TormundGiantsbabe Thu 12-May-16 12:34:52

My comments in his reading record are worded along the lines of "ds has been doing really well lately, please could you just check he's still on the right level?" The response is then "following reading assessment, ds has been moved to x level".

Ds loves biff, chip and kipper, he can't get enough of them. grin I don't mind those, but I don't like the project x books.

Biffchipandbloodykipper Thu 12-May-16 23:34:37

This sounds like I have wandered into an alternative universe. Despite my ds starting school able to blend and knowing most of his sight words, we are still being forced through every single red stage book despite our protests that he is not learning anything and could have read these before he started school. I am beginning to wonder if I am completely delusional!

PrincessHairyMclary Thu 12-May-16 23:44:34

Once they become Free readers at DDs primary school they move onto accelerated readers which we also use at the high school I work at.

Essentially another type of reading scheme, they are given a level of books they can choose from which correlates to their reading age and also the books contents and then when they have read them they take a short quiz on the computer to test their comprehension and then a new level might be given out. For example Diary of a wimpy kid and Roald Dahl stories are around 3.5 and Harry Potter/ Hunger Games etc are an 8.

PrincessHairyMclary Thu 12-May-16 23:49:43

Also my 6 year old DD almost always moved up a level or two when I asked for her reading to be assessed only on one occasion has the teacher said She'd like her to practise a particular stage a little longer. She reads to an adult every week but only a page or so and group reading too.

She's currently on white and quite happy to stick there. I try to keep extra school work to 20 mins a night and, we aren't reading as much at the moment as she finds it easy and have been working on Numeracy / times tables for an upcoming test instead. Then she chooses a book for either me or the CD player to read.

Ginmummy1 Fri 13-May-16 10:04:41

Sounds like all’s fine with the teacher then, OP – that’s great!

Biffchipandbloodykipper – I can imagine your frustration!
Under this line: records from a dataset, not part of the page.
(* ===== verification/Shared.v ===== *)
(** * The servers on one database, statement by statement

    Deliveries interleaves the transactions of webhooks and Replicas those of
    workers, each against an environment.  Here both run on the same tables,
    with the single statements of the citizens' requests and the dead letters
    between them: the environment of each is what the others do. *)

From S2P Require Import Prelude GoStrings GoTime Json Uuid Identity World Repo RepoFacts RepoSound.
From S2P Require Import CitizenFacts Payload Http WebhookService WebhookFacts Integrations.
From S2P Require Import WsBus Notify NotifyFacts System SystemProps.
From S2P Require Import Replicas Deliveries.

(** ** State *)

Record shared := Shared {
  sh_db : database;                    (** committed *)
  sh_deliveries : gmap nat delivery;   (** open transactions of webhooks *)
  sh_batches : gmap nat batch;         (** open transactions of workers *)
  sh_effects : list effect;
  sh_answers : list (string * bool)
}.

(** What the webhooks see, and what the workers see. *)
Definition intake_of (s : shared) : intake := Intake (sh_db s) (sh_deliveries s) (sh_answers s).
Definition cluster_of (s : shared) : cluster := Cluster (sh_db s) (sh_batches s) (sh_effects s).

Definition with_intake (t : intake) (s : shared) : shared :=
  Shared (in_db t) (in_open t) (sh_batches s) (sh_effects s) (in_answers t).
Definition with_cluster (t : cluster) (s : shared) : shared :=
  Shared (cl_db t) (sh_deliveries s) (cl_open t) (cl_effects t) (sh_answers s).
Definition with_db (d : database) (s : shared) : shared :=
  Shared d (sh_deliveries s) (sh_batches s) (sh_effects s) (sh_answers s).

Definition empty_shared : shared := Shared empty_database ∅ ∅ [] [].

(** ** Steps *)

Section steps.
Context `{UuidText} `{Postgres}.
Variables (svc : Service) (wks : nat → Worker).

(** The statements that commit on their own: the citizens' writes, and the
    dead letter of a delivery that failed. *)
Inductive statement (cx : sql_context) (d : database) : database → Prop :=
| st_touch cid a d' : touch_last_seen cid cx d = Ok (a, d') → statement cx d d'
| st_read cid nid a d' : mark_read cid nid cx d = Ok (a, d') → statement cx d d'
| st_read_all cid a d' : mark_all_read cid cx d = Ok (a, d') → statement cx d d'
| st_upsert cid platform token a d' :
    upsert_device cid platform token cx d = Ok (a, d') → statement cx d d'
| st_delete cid token a d' : delete_device cid token cx d = Ok (a, d') → statement cx d d'
| st_dead_letter body sig code msg a d' :
    insert_dead_letter body sig code msg cx d = Ok (a, d') → statement cx d d'.

Inductive shared_step (s : shared) : shared → Prop :=
| sh_delivery t : delivery_step svc (intake_of s) t → shared_step s (with_intake t s)
| sh_worker t : worker_step wks (cluster_of s) t → shared_step s (with_cluster t s)
| sh_statement cx d : statement cx (sh_db s) d → shared_step s (with_db d s).

(** ** The serial view: whole deliveries, whole batches, single statements *)

Inductive serial_step (published : list effect) (d d' : database) : Prop :=
| serial_delivery p now inserted : recorded svc p now d d' inserted → serial_step published d d'
| serial_batch : atomic_batch wks published d d' → serial_step published d d'
| serial_statement cx : statement cx d d' → serial_step published d d'.
End steps.

(** ** Each part is part of the others' environment *)

Section environment.
Context `{UuidText} `{PostgresOk}.
Variables (svc : Service) (wks : nat → Worker).

#[export] Instance no_insert_pre : PreOrder no_insert.
Proof.
  split; [done|]. intros d1 d2 d3 (Hs & Hc & Hn & Ho) (Hs' & Hc' & Hn' & Ho').
  split_and!; [by etrans|congruence..].
Qed.

(** A statement is sound, leaves the outbox and the ownership alone, and
    inserts into none of the three tables. *)
Lemma statement_facts cx d d' : statement cx d d' → sound d d' ∧ calm d d' ∧ no_insert d d'.
Proof.
  intros Hst. assert (sound d d' ∧ calm d d') as [Hs Hc].
  { destruct Hst as [? ? ? E|? ? ? ? E|? ? ? E|? ? ? ? ? E|? ? ? ? E|? ? ? ? ? ? E]; split.
    all: first [by eapply touch_last_seen_sound in E|by eapply touch_last_seen_calm in E
      |by eapply mark_read_sound in E|by eapply mark_read_calm in E
      |by eapply mark_all_read_sound in E|by eapply mark_all_read_calm in E
      |by eapply upsert_device_sound in E|by eapply upsert_device_calm in E
      |by eapply delete_device_sound in E|by eapply delete_device_calm in E
      |by eapply insert_dead_letter_sound in E|by eapply insert_dead_letter_calm in E]. }
  split; [done|]. split; [done|]. pose proof Hc as [Ho Hn]. split; [done|]. split_and!.
  - clear Hs Hc Ho Hn. destruct Hst as [? ? ? E|? ? ? ? E|? ? ? E|? ? ? ? ? E|? ? ? ? E|? ? ? ? ? ? E];
      unfold touch_last_seen, mark_read, mark_all_read, upsert_device, delete_device,
        insert_dead_letter, bad_text, unique_violation, foreign_key_violation in E;
      repeat case_match; simplify_eq; simpl; try done. apply dom_alter_L.
  - apply set_eq. intros i. rewrite !elem_of_dom, <-!(fmap_is_Some nt_citizen_id). by rewrite Hn.
  - by rewrite Ho.
Qed.

(** A batch settles rows, and adds none. *)
Lemma atomic_batch_no_insert effs d d' : atomic_batch wks effs d d' → no_insert d d'.
Proof.
  intros (i & now & rows & effs' & jobs & Hb & Hnd & _).
  assert (NoDup (or_ID <$> (outbox_row <$> rows))) as Hnd' by by rewrite <-list_fmap_compose.
  split; [by eapply batch_run_sound|].
  destruct (batch_same_links _ _ _ _ _ _ _ Hb Hnd') as [Hn Hl].
  apply batch_run_effect in Hb as (_ & _ & Htab); [|done].
  split; [by rewrite Htab|]. split; [by rewrite Hn|].
  apply set_eq. intros id.
  rewrite !elem_of_dom, <-!(fmap_is_Some (λ o, (ob_notification_id o, ob_citizen_id o))).
  by rewrite Hl.
Qed.

(** A delivery adds outbox rows, and changes none. *)
Lemma recorded_bystander p now d d' b : recorded svc p now d d' b → bystander d d'.
Proof.
  intros Hrec. split; [by eapply recorded_sound|]. intros id o Ho.
  destruct Hrec as [srcTS d1 cid nid oid created payload text _ _ Hens _ _ Hfree _ _|d1 cid Hens _];
    destruct (ensured_tables _ _ _ _ _ _ Hens) as (_ & Hout & _).
  - simpl. rewrite lookup_insert_ne; [done|]. congruence.
  - by rewrite Hout.
Qed.

Lemma statement_bystander cx d d' : statement cx d d' → bystander d d'.
Proof. intros (Hs & [Ho _] & _)%statement_facts. split; [done|]. by rewrite Ho. Qed.

(** ** Projections *)

Record shared_ok (s : shared) : Prop := {
  so_intake : intake_ok svc (intake_of s);
  so_cluster : cluster_ok wks (cluster_of s)
}.

(** A step of the whole is for the webhooks one of theirs or somebody
    else's ... *)
Lemma shared_step_intake s s' :
  shared_ok s → shared_step svc wks s s' → intake_step svc (intake_of s) (intake_of s').
Proof.
  intros [_ Hcl] [t Ht|t Ht|cx d Hst].
  - apply in_delivery. by destruct t.
  - apply (in_bystander svc (intake_of s)). simpl.
    destruct (worker_step_atomic wks _ _ Ht Hcl) as [->|Hb]; [done|by eapply atomic_batch_no_insert].
  - apply (in_bystander svc (intake_of s)). by apply statement_facts in Hst as (_ & _ & ?).
Qed.

(** ... and the same for the workers. *)
Lemma shared_step_cluster s s' :
  shared_ok s → shared_step svc wks s s' → cluster_step wks (cluster_of s) (cluster_of s').
Proof.
  intros [Hin _] [t Ht|t Ht|cx d Hst].
  - apply (step_bystander wks (cluster_of s)). simpl.
    destruct (delivery_step_atomic svc _ _ Ht Hin) as [->|(p & now & b & Hr)];
      [by split|by eapply recorded_bystander].
  - apply step_worker. by destruct t.
  - apply (step_bystander wks (cluster_of s)). by eapply statement_bystander.
Qed.

Lemma shared_step_ok s s' : shared_ok s → shared_step svc wks s s' → shared_ok s'.
Proof.
  intros Hok Hstep. split.
  - eapply intake_step_ok; [by eapply shared_step_intake|apply Hok].
  - eapply cluster_step_ok; [by eapply shared_step_cluster|apply Hok].
Qed.

(** The committed tables move as one whole operation moves them, or not. *)
Lemma shared_step_serial s s' :
  shared_ok s → shared_step svc wks s s' →
  sh_db s' = sh_db s ∨ serial_step svc wks (sh_effects s') (sh_db s) (sh_db s').
Proof.
  intros [Hin Hcl] [t Ht|t Ht|cx d Hst].
  - destruct (delivery_step_atomic svc _ _ Ht Hin) as [?|(p & now & b & Hr)]; [by left|right].
    by eapply serial_delivery.
  - destruct (worker_step_atomic wks _ _ Ht Hcl) as [?|Hb]; [by left|right]. by apply serial_batch.
  - right. by eapply serial_statement.
Qed.

Lemma shared_step_effects s s' e :
  shared_step svc wks s s' → e ∈ sh_effects s → e ∈ sh_effects s'.
Proof.
  intros [t Ht|t Ht|cx d Hst] He; [done| |done].
  by apply (cluster_step_effects wks _ _ e (step_worker wks _ _ Ht)).
Qed.

Lemma serial_step_mono effs effs' d d' :
  (∀ e, e ∈ effs → e ∈ effs') → serial_step svc wks effs d d' → serial_step svc wks effs' d d'.
Proof.
  intros Hsub [p now b Hr|(i & now & rows & effs0 & jobs & Hb & Hnd & He)|cx Hst];
    [by eapply serial_delivery| |by eapply serial_statement].
  apply serial_batch. exists i, now, rows, effs0, jobs. split_and!; [done|done|auto].
Qed.

(** ** The invariant of the tables *)

Lemma serial_tables_inv max effs d d' :
  1 ≤ max → (∀ i, wk_MaxAttempts (wks i) = max) →
  serial_step svc wks effs d d' → tables_inv max effs d → tables_inv max effs d'.
Proof.
  intros Hpos Hmax Hs Hi. pose proof (ti_wf _ _ _ Hi) as Hwf.
  destruct Hs as [p now b Hr|Hb|cx Hst].
  - pose proof (recorded_sound svc _ _ _ _ _ Hr Hwf) as [Hwf' _].
    by eapply recorded_tables_inv.
  - pose proof (atomic_batch_no_insert _ _ _ Hb) as [Hs _].
    destruct Hb as (i & now & rows & effs' & jobs & Hb & Hnd & He).
    eapply batch_tables_inv; [done|apply (Hmax i)|exact Hb| |done|by apply Hs|done].
    by rewrite <-list_fmap_compose.
  - apply statement_facts in Hst as (Hs & Hc & _). eapply calm_tables_inv; [done|by apply Hs|done].
Qed.
End environment.

(** ** Theorems *)

Section theorems.
Context `{UuidText} `{PostgresOk} `{Gobreaker} `{Unicode}.
Variables (svc : Service) (wks : nat → Worker) (max : Z).

(** A transaction run in the whole, the rest standing still. *)
Lemma delivery_steps_shared s t :
  rtc (delivery_step svc) (intake_of s) t → rtc (shared_step svc wks) s (with_intake t s).
Proof.
  intros Hrun. set (u := intake_of s) in Hrun.
  replace s with (with_intake u s) at 1 by by destruct s. clearbody u.
  induction Hrun as [u|u v t Huv _ IH]; [done|]. eapply rtc_l; [|exact IH].
  apply (sh_delivery svc wks (with_intake u s)). by destruct u.
Qed.

Lemma worker_steps_shared s t :
  rtc (worker_step wks) (cluster_of s) t → rtc (shared_step svc wks) s (with_cluster t s).
Proof.
  intros Hrun. set (u := cluster_of s) in Hrun.
  replace s with (with_cluster u s) at 1 by by destruct s. clearbody u.
  induction Hrun as [u|u v t Huv _ IH]; [done|]. eapply rtc_l; [|exact IH].
  apply (sh_worker svc wks (with_cluster u s)). by destruct u.
Qed.

Lemma empty_shared_ok : shared_ok svc wks empty_shared.
Proof.
  split; split; simpl; try (intros *; by rewrite lookup_empty).
  - apply wf_empty.
  - by intros k x ?%elem_of_nil.
  - constructor.
Qed.

Hypothesis max_positive : 1 ≤ max.
Hypothesis max_everywhere : ∀ i, wk_MaxAttempts (wks i) = max.

Lemma shared_reachable s :
  rtc (shared_step svc wks) empty_shared s →
  shared_ok svc wks s ∧ tables_inv max (sh_effects s) (sh_db s)
  ∧ rtc (serial_step svc wks (sh_effects s)) empty_database (sh_db s).
Proof.
  revert s. apply rtc_ind_r.
  { split; [apply empty_shared_ok|]. split; [apply tables_inv_empty|done]. }
  intros s1 s2 _ Hstep (Hok & Hi & Hser). split; [by eapply shared_step_ok|].
  pose proof (λ e, shared_step_effects svc wks s1 s2 e Hstep) as Heff.
  assert (rtc (serial_step svc wks (sh_effects s2)) empty_database (sh_db s1)) as Hser'.
  { eapply rtc_subrel; [|exact Hser]. intros d d'. by apply serial_step_mono. }
  apply (tables_inv_effects _ _ _ _ Heff) in Hi.
  destruct (shared_step_serial svc wks s1 s2 Hok Hstep) as [->|Hs]; [done|].
  split; [by eapply serial_tables_inv|by eapply rtc_r].
Qed.

(** C2: the servers together.  However the statements of any number of
    deliveries, workers' batches and citizens' requests interleave, each
    transaction committing or rolling back whenever it likes: the committed
    tables go through states that whole deliveries, whole batches and single
    statements, one after another, lead through; they are well formed, every
    notification has its one outbox row, attempts are bounded; no two batches
    hold a row; of all deliveries of an event at most one is answered as new;
    and each answered event is in the tables with its outbox row, which is
    [sent] only if it was published.  The transactions of [persist] and
    [processBatch], when they succeed, are runs of this system. *)
Theorem interleaved_servers :
  (∀ s, rtc (shared_step svc wks) empty_shared s →
     rtc (serial_step svc wks (sh_effects s)) empty_database (sh_db s)
     ∧ wf (sh_db s) ∧ outbox_complete (sh_db s) ∧ attempts_bounded max (sh_db s)
     ∧ (∀ i j b b', i ≠ j → sh_batches s !! i = Some b → sh_batches s !! j = Some b' →
          bt_locks b ## bt_locks b')
     ∧ NoDup (inserted_keys (sh_answers s))
     ∧ ∀ k x, (k, x) ∈ sh_answers s → ∃ nid n oid o,
         notifications (sh_db s) !! nid = Some n ∧ nt_idempotency_key n = Some k
         ∧ event_outbox (sh_db s) !! oid = Some o ∧ ob_notification_id o = nid
         ∧ (ob_status o = sent → publication o ∈ sh_effects s))
  ∧ (∀ p w w' b, w_tx w = None → persist svc p w = (w', Ok b) →
       rtc (shared_step svc wks) (Shared (w_db w) ∅ ∅ (w_effects w) [])
         (Shared (w_db w') ∅ ∅ (w_effects w) [(IdempotencyKey p, b)]))
  ∧ (∀ i w w', w_tx w = None → w_locked w = ∅ → processBatch (wks i) w = (w', Ok tt) →
       ∃ effs reqs, w_effects w' = w_effects w ++ effs ++ reqs ∧ only_requests reqs
         ∧ rtc (shared_step svc wks) (Shared (w_db w) ∅ ∅ (w_effects w) [])
             (Shared (w_db w') ∅ ∅ (w_effects w ++ effs) [])).
Proof.
  split; [|split].
  - intros s (Hok & [Hwf Hc Hp Ha] & Hser)%shared_reachable.
    split; [done|]. split; [done|]. split; [done|]. split; [done|].
    split; [apply (co_disjoint wks _ (so_cluster svc wks s Hok))|].
    split; [apply (io_once svc _ (so_intake svc wks s Hok))|].
    intros k x Hk. apply (io_known svc _ (so_intake svc wks s Hok)) in Hk.
    apply has_key_true in Hk as (nid & n & Hn & Hkey).
    destruct (Hc nid n Hn) as (oid & o & Ho & Hon & _). exists nid, n, oid, o.
    do 4 (split; [done|]). exact (Hp oid o Ho).
  - intros p w w' b Hw Hrun. apply persist_refines in Hrun as [_ Hrec]; [|done].
    set (s := Shared (w_db w) ∅ ∅ (w_effects w) []).
    exact (delivery_steps_shared s _ (recorded_steps svc p (w_pgnow w) _ _ b Hrec)).
  - intros i w w' Hw Hl (effs & reqs & He & Hreq & Hrun)%(processBatch_steps wks); [|done|done].
    exists effs, reqs. split; [done|]. split; [done|].
    exact (worker_steps_shared (Shared (w_db w) ∅ ∅ (w_effects w) []) _ Hrun).
Qed.
End theorems.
Maybe they’re matching the books very carefully to what they’re learning in phonics? (which, of course, makes a lot of sense for those children that are only just starting to read). When DD first started, she brought home two books: a red book with worksheet, and a separate ’reading’ book that matched her actual reading level. Maybe the school could be persuaded to do something similar, but if not, I’d be inclined to give the red books little more than a cursory glance, and just provide books for your DS from the library – while writing very clearly in the reading record what your DS has read at home, and how he got on.